Coal-fired power plant in Herne, Photo: Ra Boe, Flug Rom Düsseldorf Hamburg 2013, CC-BY-SA-3.0

Research project
Project-Leader: Prof. Dr. Rüdiger Graf

Within the DFG Priority Program on “Experience and Expectation: Historical Foundations of Economic Behavior,” the project analyzes the importance of economic expertise for environmental policy-making. It focuses on the Federal Republic of Germany but also reflects the inter- and transnational entanglements of environmental policy. Focusing on regulatory strategies, the project will ask how the relationship between economic instruments, laws and sanctions, educational measures and behavioral strategies, which have recently been labelled as “nudges”, changed in the last third of the twentieth century.
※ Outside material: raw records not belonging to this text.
(** [str.lower] folds the case, character by character. *)
Lemma case_folded_char_spec c d : case_folded_char c d <-> d = lower_char c.
Proof.
  unfold case_folded_char, lower_char, in_range, code. cbv zeta.
  pose proof (ascii_nat_embedding d) as Hd.
  remember (nat_of_ascii c) as n eqn:En.
  destruct ((65 <=? n) && (n <=? 90) || (192 <=? n) && (n <=? 214)
            || (216 <=? n) && (n <=? 222)) eqn:E.
  - rewrite !orb_true_iff, !andb_true_iff, !Nat.leb_le in E. split.
    + intros [[_ H]|[H _]]; [|tauto]. now rewrite <- H, Hd.
    + intros ->. left. split; [tauto|].
      apply nat_ascii_embedding. lia.
  - rewrite !orb_false_iff, !andb_false_iff, !Nat.leb_gt in E. split.
    + intros [[H _]|[_ H]]; [lia|exact H].
    + intros ->. right. split; [lia|reflexivity].
Qed.

Lemma case_folded_spec s t : case_folded s t <-> t = lower s.
Proof.
  unfold case_folded, lower. split.
  - induction 1 as [|c d s t Hcd _ IH]; [reflexivity|].
    apply case_folded_char_spec in Hcd. cbn [map]. now rewrite Hcd, IH.
  - intros ->. induction s as [|c s IH]; constructor; [|exact IH].
    now apply case_folded_char_spec.
Qed.

Lemma word_at_spec s w : word_at s w <-> maximal_word_run s w.
Proof.
  unfold word_at, maximal_word_run. split.
  - intros (Hne & Hw & before & after & E & Hb & Ha).
    split; [assumption|]. split.
    + eapply Forall_impl; [|exact Hw]. intros c. apply word_character_spec.
    + exists before, after. split; [assumption|]. split.
      * intros b c H. apply not_word_character_spec. now apply (Hb b c).
      * intros c a H. apply not_word_character_spec. now apply (Ha c a).
  - intros (Hne & Hw & before & after & E & Hb & Ha).
    split; [assumption|]. split.
    + eapply Forall_impl; [|exact Hw]. intros c. apply word_character_spec.
    + exists before, after. split; [assumption|]. split.
      * intros b c H. apply not_word_character_spec. now apply (Hb b c).
      * intros c a H. apply not_word_character_spec. now apply (Ha c a).
Qed.

(** The words [re.findall] returns are the words of the text. *)
Lemma findall_words_spec s w : In w (findall_words s) <-> word_at s w.
Proof. now rewrite findall_words_runs, word_at_spec. Qed.

(** Counting the symmetric difference of the word sets the code builds is
    counting the words that are in exactly one of the two case-folded
    texts. *)
Lemma differ_in_words_spec n new_text old_text :
  differ_in_words n new_text old_text
  <-> n <= symmetric_difference_card new_text old_text.
Proof.
  unfold differ_in_words, symmetric_difference_card.
  set (nw := findall_words (lower new_text)).
  set (ow := findall_words (lower old_text)).
  assert (Hmem : forall w,
            In w (nodup text_eq_dec
                    (filter (fun w => xorb (set_mem w nw) (set_mem w ow))
                            (nw ++ ow)))
            <-> (In w nw /\ ~ In w ow) \/ (In w ow /\ ~ In w nw)).
  { intros w. rewrite nodup_In, filter_In, in_app_iff.
    destruct (in_dec text_eq_dec w nw) as [i1|n1];
      [rewrite (proj2 (set_mem_In _ _) i1)
      |rewrite (proj2 (set_mem_not_In _ _) n1)];
      (destruct (in_dec text_eq_dec w ow) as [i2|n2];
       [rewrite (proj2 (set_mem_In _ _) i2)
       |rewrite (proj2 (set_mem_not_In _ _) n2)]);
      cbn [xorb]; intuition congruence. }
  split.
  - intros (fn & fo & l & Hfn & Hfo & ND & Hlen & Hl).
    apply case_folded_spec in Hfn, Hfo. subst fn fo.
    etransitivity; [exact Hlen|].
    apply NoDup_incl_length; [assumption|]. intros w Hw. apply Hmem.
    unfold nw, ow. rewrite !findall_words_spec. now apply Hl.
  - intros Hlen. exists (lower new_text), (lower old_text). eexists.
    split; [now apply case_folded_spec|].
    split; [now apply case_folded_spec|].
    split; [apply NoDup_nodup|].
    split; [exact Hlen|]. intros w Hw. apply Hmem in Hw.
    unfold nw, ow in Hw. now rewrite !findall_words_spec in Hw.
Qed.

(** ** The classification loops *)

Section MatcherProperties.

Variable set_iter : list text -> list text.
Hypothesis set_iter_perm : forall l, Permutation (set_iter l) l.

Lemma set_iter_In l k : In k (set_iter l) <-> In k l.
Proof.
  split; apply Permutation_in;
    [apply set_iter_perm|apply Permutation_sym, set_iter_perm].
Qed.

Lemma old_texts_long old_items o :
  In o (old_texts_of set_iter old_items) -> 30 <= length o.
Proof.
  unfold old_texts_of. rewrite set_iter_In, normalized_map_keys. tauto.
Qed.

Lemma old_texts_pos old_items o :
  In o (old_texts_of set_iter old_items) -> 0 < length o.
Proof. intros H. apply old_texts_long in H. lia. Qed.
Two sub-projects will examine the work of the expert councils on the environment and the strategies to influence environmental behavior, especially energy consumption:
Laura Kaiser, PhD Project 1: Economic Expertise and Environmental Regulation in West German since the 1970s
Thomas Lettang, PhD Project 2: Regulating energy consumption in the Federal Republic of Germany, 1970-2000

Projekte

Thomas Lettang

Regulating energy consumption in the Federal Republic of Germany, 1970-2000

Associated PhD project
Part of the project “Expecting Limits and Limiting Expectations – Economic Expertise, Environmental Policy and Consumption, 1970-2000”. The project examines the regulation of the energy consumption of private households from the 1970s to 1990s. 

Laura Kaiser

Economic Expertise and Environmental Regulation in West German since the 1970s

Associated PhD project
Part of the Project "Expecting Limits and Limiting Expectations – Economic Expertise, Environmental Policy and Consumption, 1970-2000". The project examines the growing importance of economic regulation in West German environmental policy in the last third of the 20th century. In particular, it focuses on the proliferation of economic expertise in advisory boards such as the Council of Experts on Environmental Issues.